Since the introduction of our liquidity provision program (commonly referred to as “staking”), we have generally used the term “Staking Vaults” in our public communication around the program.
This will change as of 2026.
Going forward, we will align our naming more closely with the actual functionality of the product and with the general common parlance used across the broader “crypto / DeFi” ecosystem.
As such – while the underlying functionality remains exactly the same as before and as you have known it – we will from here on out refer to these structures more precisely as staking pools and / or liquidity pools.
In hindsight, the term “vault” was likely not the best choice. A vault typically implies an object or system designed primarily for secure storage – something that is intentionally made harder to access or remove assets from than it would be without such precautions.
Our staking infrastructure, by contrast, is first and foremost a liquidity provision mechanism, not a long-term cold-storage solution – and our terminology should reflect that more clearly.
But that is not what our staking / liquidity pools are.
Participation in our liquidity provision program requires clients to give up custody of their coins and to entrust a third party (in this case: us) with those assets.
This is, generally speaking, a bad move – unless you really, really know what you are doing and can afford to take on the counterparty risk that inevitably comes with giving up self-custody.

While our liquidity providers (LPs) offer a highly valuable service to the platform – their liquidity allows us to operate a smooth, instant-swap exchange across a wide range of digital assets (without having to carry all of those assets on our own balance sheet) – it must be clearly understood that this program is only suitable for sophisticated participants.
Specifically, it is intended for users who understand the risks involved and who have the financial resilience to endure adverse outcomes should things go wrong.
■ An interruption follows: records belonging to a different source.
(** X7.  An arrow key pressed once or several times before the 300 ms of
    the first press are over moves by exactly one item, whenever the
    presses come: with the shown source in the gallery and no timer
    pending, let the key be pressed at any instants less than 300 ms apart
    from the first press ([gaps] are the times between the presses), and
    let time pass afterwards in any number of steps ([waits]).  As soon as
    300 ms have passed since the first press, the document shows exactly
    one overlay, a new one, made for the item at
    [(currentIndex + direction + N) mod N], with exactly its two listeners
    registered; whatever navigation is still pending leads to the same
    item, and none is pending once 300 ms have passed since the last
    press.  Repeated presses do not skip items, because every press is
    handled by the overlay that is still shown. *)
Theorem arrow_presses_open_neighbour gallery oid src key direction gaps waits s :
  wf s -> body s = [oid] -> listeners s = [EscHandler oid; KeyNavHandler oid src] ->
  src ∈ gallery -> timers s = [] ->
  (key = "ArrowLeft" /\ direction = (-1)%Z) \/ (key = "ArrowRight" /\ direction = 1%Z) ->
  sum_list gaps < 300 ->
  300 <= sum_list gaps + sum_list waits ->
  let newIndex :=
    ((Js.indexOf gallery src + direction + Js.len gallery) `mod` Js.len gallery)%Z in
  let presses :=
    EvKeyDown key :: flat_map (fun g => [EvAdvance g; EvKeyDown key]) gaps in
  let s1 := run gallery presses s in
  let s2 := run gallery (EvAdvance <$> waits) s1 in
  exists shown n,
    Js.index gallery (Js.Int newIndex) = Some shown /\
    oid < n /\
    shows s2 n shown /\
    listeners s2 = [EscHandler n; KeyNavHandler n shown] /\
    (forall t i, (t, TShow i) ∈ timers s2 -> i = Js.Int newIndex) /\
    (300 <= sum_list waits -> timers s2 = []).
Proof.
  intros W Hb Hl Hin Ht Hkey Hgaps Htotal newIndex presses s1 s2.
  destruct (nav_index_in_range gallery src direction Hin ltac:(tauto)) as [_ Hr].
  fold newIndex in Hr.
  destruct (index_in_range gallery newIndex Hr) as (shown & Hshown & _).
  destruct (presses_keep_overlay gallery oid src key direction (now s + 300) gaps s
              Hin Hkey W Hb Hl) as (W1 & Hb1 & Hl1 & Hn1 & Hf1 & Ht1).
  { lia. }
  { lia. }
  { by left. }
  { intros t a. rewrite Ht. by intros ?%elem_of_nil. }
  fold newIndex presses in W1, Hb1, Hl1, Hn1, Hf1, Ht1.
  fold s1 in W1, Hb1, Hl1, Hn1, Hf1, Ht1. clearbody s1.
  set (j := Js.Int newIndex) in *. set (T0 := now s + 300) in *.
  assert (forall ws u,
            wf u ->
            (forall t a, (t, a) ∈ timers u -> (a = TCleanup oid \/ a = TShow j) /\ T0 <= t) ->
            (now u < T0 /\ body u = [oid] /\ (T0, TShow j) ∈ timers u) \/
            (T0 <= now u /\ exists n, oid < n /\ shows u n shown) ->
            let u' := run gallery (EvAdvance <$> ws) u in
            wf u' /\ now u' = now u + sum_list ws /\
            (forall x, x ∈ timers u' -> x ∈ timers u /\ (now u < now u' -> now u' < x.1)) /\
            ((now u' < T0 /\ body u' = [oid] /\ (T0, TShow j) ∈ timers u') \/
             (T0 <= now u' /\ exists n, oid < n /\ shows u' n shown))) as Hwaits.
  { induction ws as [|w ws IH]; intros u Wu Htu Hcu u'.
    - subst u'. simpl. split; [done|]. split; [lia|]. split; [|done].
      intros x Hx. split; [done|lia].
    - destruct (advance_shows gallery oid j shown T0 w u Hshown Wu Htu Hcu)
        as (Wa & Hna & Hta & Hca).
      set (ua := step gallery u (EvAdvance w)) in *.
      destruct (IH ua Wa) as (W' & Hn' & Ht' & Hc'); [|done|].
      { intros t a Hx. apply Htu. by apply (Hta (t, a)). }
      assert (u' = run gallery (EvAdvance <$> ws) ua) as -> by reflexivity.
      split; [done|]. split; [change (sum_list (w :: ws)) with (w + sum_list ws); lia|].
      split; [|done].
      intros x Hx. destruct (Ht' x Hx) as [Hxa Hfut]. destruct (Hta x Hxa) as [Hxu Hfa].
      split; [done|]. intros _.
      destruct (decide (now ua < now (run gallery (EvAdvance <$> ws) ua))); [auto|lia]. }
  destruct (Hwaits waits s1 W1) as (W2 & Hn2 & Ht2 & Hc2).
  { intros t a Hx. destruct (Ht1 t a Hx) as (? & ? & _). done. }
  { left. split; [lia|]. done. }
  fold s2 in W2, Hn2, Ht2, Hc2. clearbody s2.
  destruct Hc2 as [(Hlt & _)|(_ & n & Hon & Hs)]; [lia|].
  exists shown, n. split; [done|]. split; [done|]. split; [done|].
  split; [by apply shows_listeners|]. split.
  - intros t i Hx. destruct (Ht2 _ Hx) as [Hx1 _].
    destruct (Ht1 t (TShow i) Hx1) as ([[=]|[= ->]] & _). done.
  - intros Hlast. destruct (timers s2) as [|[t a] rest] eqn:Et; [done|]. exfalso.
    destruct (Ht2 (t, a)) as [Hx1 Hfut]; [left|].
    destruct (Ht1 t a Hx1) as (_ & _ & Hle). simpl in Hfut. lia.
Qed.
LPs are providing liquidity to an online service. That liquidity is held in an open pool, with withdrawals possible at any time. It is not “locked away” in a vault or otherwise isolated from operational use.
For these reasons, both the imagery and the terminology of a liquidity pool describe the function of this exchange feature far more accurately – and they are also much closer to the established common parlance used throughout the broader crypto and DeFi ecosystem.
On actual “vault-like” security
If you are specifically looking for additional security – the kind of protection people usually associate with the word vault – other parts of our organization are better suited for that purpose (at a cost).
If you are looking to separate your private keys from any internet-connected device, our colleagues at BitcoinVN Shop – an official hardware wallet supplier – stock the latest genuine models from leading manufacturers such as Trezor and Ledger, available for fast domestic shipping within Vietnam.

- If you are looking to strengthen your operational and cybersecurity setup more broadly, BitcoinVN Consulting provides professional guidance backed by more than a decade of experience securing digital assets across a wide range of threat models and environments.
- And if you are looking to secure assets using the industry gold standard – multi-vendor multisig – our team is also able to assist with professional, well-structured solutions in that area.
As always: choose the tool that actually matches the risk profile you are trying to manage and err on the side of caution.